→ **ASSIGNED TASK**
Your task is to quote the records from their first line through the line containing "a view of the", with nothing added or left out.

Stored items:
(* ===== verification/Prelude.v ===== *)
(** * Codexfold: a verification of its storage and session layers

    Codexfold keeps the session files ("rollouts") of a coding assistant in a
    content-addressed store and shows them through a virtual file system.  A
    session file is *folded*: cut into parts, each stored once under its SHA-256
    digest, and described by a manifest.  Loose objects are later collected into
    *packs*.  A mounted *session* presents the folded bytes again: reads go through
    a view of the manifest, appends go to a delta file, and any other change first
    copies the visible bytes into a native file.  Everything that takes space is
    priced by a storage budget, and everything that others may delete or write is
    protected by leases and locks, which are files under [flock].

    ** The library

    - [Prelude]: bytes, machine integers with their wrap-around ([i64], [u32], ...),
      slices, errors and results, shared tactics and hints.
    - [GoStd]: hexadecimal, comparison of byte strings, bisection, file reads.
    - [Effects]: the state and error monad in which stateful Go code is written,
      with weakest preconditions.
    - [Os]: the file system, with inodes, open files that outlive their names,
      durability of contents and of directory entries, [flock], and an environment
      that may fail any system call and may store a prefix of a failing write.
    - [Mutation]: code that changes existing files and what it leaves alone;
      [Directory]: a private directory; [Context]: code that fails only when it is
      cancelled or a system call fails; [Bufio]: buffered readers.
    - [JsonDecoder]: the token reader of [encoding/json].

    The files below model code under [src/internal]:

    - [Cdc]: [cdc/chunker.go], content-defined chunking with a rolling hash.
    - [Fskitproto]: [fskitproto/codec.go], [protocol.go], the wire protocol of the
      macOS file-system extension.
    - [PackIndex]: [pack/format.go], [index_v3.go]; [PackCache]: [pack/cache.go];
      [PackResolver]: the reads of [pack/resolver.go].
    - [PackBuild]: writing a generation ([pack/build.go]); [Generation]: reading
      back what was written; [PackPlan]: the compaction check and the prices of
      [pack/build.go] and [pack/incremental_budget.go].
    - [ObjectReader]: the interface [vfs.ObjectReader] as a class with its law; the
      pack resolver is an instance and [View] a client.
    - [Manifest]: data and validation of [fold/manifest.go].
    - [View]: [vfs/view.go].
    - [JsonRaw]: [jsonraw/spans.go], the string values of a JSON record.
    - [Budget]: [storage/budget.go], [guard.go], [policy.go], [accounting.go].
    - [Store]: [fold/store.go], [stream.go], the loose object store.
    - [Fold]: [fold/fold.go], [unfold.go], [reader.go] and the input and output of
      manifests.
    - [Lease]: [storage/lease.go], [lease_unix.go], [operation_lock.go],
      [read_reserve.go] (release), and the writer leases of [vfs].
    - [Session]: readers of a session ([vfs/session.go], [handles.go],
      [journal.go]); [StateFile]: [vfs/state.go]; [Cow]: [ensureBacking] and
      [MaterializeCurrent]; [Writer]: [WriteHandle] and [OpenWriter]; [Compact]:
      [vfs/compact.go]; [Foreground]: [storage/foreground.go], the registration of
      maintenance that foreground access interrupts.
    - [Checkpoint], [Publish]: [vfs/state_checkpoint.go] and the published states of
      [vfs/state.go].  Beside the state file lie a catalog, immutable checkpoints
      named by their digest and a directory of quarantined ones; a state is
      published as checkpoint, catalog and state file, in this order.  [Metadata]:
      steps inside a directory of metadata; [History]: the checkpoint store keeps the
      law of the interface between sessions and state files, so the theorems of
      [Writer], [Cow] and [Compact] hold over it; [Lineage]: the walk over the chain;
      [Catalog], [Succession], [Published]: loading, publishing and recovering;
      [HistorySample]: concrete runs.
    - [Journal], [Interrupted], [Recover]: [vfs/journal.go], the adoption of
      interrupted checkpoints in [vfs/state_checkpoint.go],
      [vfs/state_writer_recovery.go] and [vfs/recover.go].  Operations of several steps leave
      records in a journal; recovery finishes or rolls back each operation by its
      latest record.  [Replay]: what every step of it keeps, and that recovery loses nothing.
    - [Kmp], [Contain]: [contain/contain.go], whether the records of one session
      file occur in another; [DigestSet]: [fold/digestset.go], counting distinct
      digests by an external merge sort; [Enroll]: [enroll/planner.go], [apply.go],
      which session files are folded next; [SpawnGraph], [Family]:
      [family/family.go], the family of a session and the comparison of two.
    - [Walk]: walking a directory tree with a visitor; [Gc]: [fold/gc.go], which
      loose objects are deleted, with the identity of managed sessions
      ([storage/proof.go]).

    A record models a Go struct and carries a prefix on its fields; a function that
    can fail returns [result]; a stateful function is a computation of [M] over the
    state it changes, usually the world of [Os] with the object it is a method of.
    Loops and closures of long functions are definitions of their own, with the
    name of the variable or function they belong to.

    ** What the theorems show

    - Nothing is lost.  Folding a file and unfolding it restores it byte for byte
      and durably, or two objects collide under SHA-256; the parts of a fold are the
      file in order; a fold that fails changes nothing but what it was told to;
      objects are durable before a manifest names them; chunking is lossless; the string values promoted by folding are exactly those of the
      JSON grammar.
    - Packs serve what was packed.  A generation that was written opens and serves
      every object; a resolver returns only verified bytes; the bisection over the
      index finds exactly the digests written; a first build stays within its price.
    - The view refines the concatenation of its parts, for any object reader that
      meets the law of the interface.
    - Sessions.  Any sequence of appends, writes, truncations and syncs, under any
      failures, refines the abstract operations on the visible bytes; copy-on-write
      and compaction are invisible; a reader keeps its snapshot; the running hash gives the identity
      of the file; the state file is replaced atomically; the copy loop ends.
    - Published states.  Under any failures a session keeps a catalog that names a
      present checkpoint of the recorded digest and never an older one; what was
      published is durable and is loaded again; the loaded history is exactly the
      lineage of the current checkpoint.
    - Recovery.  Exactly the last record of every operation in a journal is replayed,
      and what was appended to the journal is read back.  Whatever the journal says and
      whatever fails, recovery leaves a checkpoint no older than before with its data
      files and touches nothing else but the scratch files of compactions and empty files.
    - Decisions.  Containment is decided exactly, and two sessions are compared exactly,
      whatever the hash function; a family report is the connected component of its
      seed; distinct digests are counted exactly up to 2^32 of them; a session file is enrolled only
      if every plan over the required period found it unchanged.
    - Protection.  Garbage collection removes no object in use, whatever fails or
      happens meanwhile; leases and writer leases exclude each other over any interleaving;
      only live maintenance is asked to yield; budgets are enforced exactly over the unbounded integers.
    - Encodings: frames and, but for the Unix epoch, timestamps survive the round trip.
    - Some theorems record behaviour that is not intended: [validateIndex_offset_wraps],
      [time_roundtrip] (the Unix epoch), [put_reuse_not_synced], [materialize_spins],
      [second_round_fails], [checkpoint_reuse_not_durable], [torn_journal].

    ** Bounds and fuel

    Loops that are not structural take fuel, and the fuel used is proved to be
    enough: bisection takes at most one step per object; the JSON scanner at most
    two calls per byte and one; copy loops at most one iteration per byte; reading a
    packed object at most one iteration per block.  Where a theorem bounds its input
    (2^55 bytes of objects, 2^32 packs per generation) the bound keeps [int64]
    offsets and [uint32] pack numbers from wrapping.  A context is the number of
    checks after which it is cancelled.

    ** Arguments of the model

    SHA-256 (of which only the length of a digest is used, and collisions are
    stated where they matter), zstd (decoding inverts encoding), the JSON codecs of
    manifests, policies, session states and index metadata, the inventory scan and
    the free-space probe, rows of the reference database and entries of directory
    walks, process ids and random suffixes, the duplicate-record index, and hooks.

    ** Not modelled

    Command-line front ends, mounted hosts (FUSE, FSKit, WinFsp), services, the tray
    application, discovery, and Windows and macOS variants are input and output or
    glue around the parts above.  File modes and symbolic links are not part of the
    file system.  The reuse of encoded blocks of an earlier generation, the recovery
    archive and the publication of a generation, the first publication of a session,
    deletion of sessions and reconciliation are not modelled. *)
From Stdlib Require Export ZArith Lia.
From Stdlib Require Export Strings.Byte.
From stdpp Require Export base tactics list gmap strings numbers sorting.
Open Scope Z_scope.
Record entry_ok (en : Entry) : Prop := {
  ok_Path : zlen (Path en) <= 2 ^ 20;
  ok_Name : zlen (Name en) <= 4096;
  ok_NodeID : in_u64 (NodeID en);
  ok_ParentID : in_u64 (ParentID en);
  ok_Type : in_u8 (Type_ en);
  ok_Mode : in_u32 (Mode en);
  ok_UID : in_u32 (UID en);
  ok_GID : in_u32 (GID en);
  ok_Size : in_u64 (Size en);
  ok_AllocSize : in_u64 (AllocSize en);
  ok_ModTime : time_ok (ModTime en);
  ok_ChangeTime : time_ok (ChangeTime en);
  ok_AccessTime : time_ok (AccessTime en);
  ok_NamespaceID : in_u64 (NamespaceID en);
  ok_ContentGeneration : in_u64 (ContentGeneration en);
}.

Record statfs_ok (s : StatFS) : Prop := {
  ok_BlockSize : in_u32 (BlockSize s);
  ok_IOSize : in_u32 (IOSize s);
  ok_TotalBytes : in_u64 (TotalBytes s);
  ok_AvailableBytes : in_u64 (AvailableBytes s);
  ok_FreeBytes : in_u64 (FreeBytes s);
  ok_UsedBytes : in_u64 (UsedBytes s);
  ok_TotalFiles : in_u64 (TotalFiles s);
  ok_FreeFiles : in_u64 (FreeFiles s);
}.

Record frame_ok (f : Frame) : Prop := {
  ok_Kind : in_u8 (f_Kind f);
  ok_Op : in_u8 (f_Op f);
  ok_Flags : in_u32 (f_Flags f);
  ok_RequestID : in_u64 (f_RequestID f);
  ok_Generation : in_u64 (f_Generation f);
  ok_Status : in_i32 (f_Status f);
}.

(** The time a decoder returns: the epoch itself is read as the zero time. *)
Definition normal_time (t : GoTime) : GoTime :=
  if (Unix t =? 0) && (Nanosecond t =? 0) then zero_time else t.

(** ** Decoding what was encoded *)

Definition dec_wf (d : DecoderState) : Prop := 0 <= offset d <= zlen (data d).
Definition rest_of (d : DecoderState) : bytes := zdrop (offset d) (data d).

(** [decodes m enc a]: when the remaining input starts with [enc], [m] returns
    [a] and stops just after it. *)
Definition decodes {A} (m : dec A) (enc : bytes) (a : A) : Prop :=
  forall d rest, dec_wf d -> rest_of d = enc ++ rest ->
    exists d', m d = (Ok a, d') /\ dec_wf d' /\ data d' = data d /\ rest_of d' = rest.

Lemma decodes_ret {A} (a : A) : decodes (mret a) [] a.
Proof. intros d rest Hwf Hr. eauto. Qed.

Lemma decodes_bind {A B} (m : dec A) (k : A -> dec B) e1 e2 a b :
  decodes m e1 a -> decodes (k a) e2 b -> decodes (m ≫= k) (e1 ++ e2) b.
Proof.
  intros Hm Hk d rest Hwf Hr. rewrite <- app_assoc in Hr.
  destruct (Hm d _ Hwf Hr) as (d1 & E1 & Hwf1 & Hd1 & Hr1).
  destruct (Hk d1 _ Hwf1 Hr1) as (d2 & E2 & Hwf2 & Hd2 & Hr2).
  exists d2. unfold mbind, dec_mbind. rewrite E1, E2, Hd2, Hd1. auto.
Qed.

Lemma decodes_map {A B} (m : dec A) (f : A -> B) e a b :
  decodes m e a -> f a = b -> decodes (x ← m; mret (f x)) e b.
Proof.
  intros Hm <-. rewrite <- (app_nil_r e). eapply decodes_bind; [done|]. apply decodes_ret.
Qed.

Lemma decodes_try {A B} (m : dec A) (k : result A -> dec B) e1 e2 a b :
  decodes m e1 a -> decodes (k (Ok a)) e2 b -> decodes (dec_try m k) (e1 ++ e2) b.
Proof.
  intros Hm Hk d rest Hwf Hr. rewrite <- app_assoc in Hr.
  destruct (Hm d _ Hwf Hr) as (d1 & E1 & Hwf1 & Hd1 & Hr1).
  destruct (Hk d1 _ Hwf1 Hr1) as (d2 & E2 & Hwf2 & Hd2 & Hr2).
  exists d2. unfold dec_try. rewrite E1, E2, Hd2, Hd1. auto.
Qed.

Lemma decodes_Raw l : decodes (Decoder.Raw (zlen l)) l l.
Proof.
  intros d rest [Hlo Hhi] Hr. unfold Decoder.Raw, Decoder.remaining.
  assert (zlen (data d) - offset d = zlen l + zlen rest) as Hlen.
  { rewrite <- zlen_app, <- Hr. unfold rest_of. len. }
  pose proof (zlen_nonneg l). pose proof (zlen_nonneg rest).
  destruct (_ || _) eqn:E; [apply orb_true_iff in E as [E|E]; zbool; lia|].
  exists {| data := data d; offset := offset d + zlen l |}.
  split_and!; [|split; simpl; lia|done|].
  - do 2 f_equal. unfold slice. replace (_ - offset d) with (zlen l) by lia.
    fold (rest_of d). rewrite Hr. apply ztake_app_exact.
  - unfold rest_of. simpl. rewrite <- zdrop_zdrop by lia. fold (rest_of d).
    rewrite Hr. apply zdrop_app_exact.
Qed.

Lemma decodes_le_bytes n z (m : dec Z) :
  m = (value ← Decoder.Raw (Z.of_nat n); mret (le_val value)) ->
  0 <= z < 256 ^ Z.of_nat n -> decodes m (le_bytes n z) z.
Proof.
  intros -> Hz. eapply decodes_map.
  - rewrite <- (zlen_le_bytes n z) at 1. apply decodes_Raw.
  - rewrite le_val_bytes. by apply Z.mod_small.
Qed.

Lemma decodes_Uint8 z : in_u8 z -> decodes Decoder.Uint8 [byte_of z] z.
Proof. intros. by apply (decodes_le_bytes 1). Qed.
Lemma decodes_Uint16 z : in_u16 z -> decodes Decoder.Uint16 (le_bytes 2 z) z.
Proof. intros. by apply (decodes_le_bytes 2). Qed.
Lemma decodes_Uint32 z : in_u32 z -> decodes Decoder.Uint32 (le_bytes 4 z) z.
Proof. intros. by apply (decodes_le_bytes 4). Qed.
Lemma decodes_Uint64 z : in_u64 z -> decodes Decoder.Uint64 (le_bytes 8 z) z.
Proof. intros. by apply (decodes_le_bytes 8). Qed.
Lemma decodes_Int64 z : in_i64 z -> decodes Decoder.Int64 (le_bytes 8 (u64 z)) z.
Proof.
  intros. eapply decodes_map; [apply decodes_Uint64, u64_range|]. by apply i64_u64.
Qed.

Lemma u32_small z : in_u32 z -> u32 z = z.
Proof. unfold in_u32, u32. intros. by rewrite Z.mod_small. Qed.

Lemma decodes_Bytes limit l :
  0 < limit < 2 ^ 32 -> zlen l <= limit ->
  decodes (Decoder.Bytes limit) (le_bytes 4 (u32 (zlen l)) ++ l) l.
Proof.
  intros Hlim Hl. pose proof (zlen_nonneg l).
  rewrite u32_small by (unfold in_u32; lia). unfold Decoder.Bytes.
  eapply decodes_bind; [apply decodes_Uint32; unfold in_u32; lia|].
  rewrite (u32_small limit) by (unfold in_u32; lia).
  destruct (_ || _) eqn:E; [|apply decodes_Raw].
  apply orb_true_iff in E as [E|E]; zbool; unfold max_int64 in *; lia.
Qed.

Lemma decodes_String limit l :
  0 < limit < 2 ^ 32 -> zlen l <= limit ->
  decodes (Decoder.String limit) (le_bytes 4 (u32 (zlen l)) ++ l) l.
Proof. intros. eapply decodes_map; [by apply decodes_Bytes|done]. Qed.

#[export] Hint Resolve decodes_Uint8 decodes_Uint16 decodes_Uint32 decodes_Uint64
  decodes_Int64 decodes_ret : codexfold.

→ **SOLUTION TO THIS EXERCISE**
(* ===== verification/Prelude.v ===== *)
(** * Codexfold: a verification of its storage and session layers

    Codexfold keeps the session files ("rollouts") of a coding assistant in a
    content-addressed store and shows them through a virtual file system.  A
    session file is *folded*: cut into parts, each stored once under its SHA-256
    digest, and described by a manifest.  Loose objects are later collected into
    *packs*.  A mounted *session* presents the folded bytes again: reads go through
    a view of the manifest, appends go to a delta file, and any other change first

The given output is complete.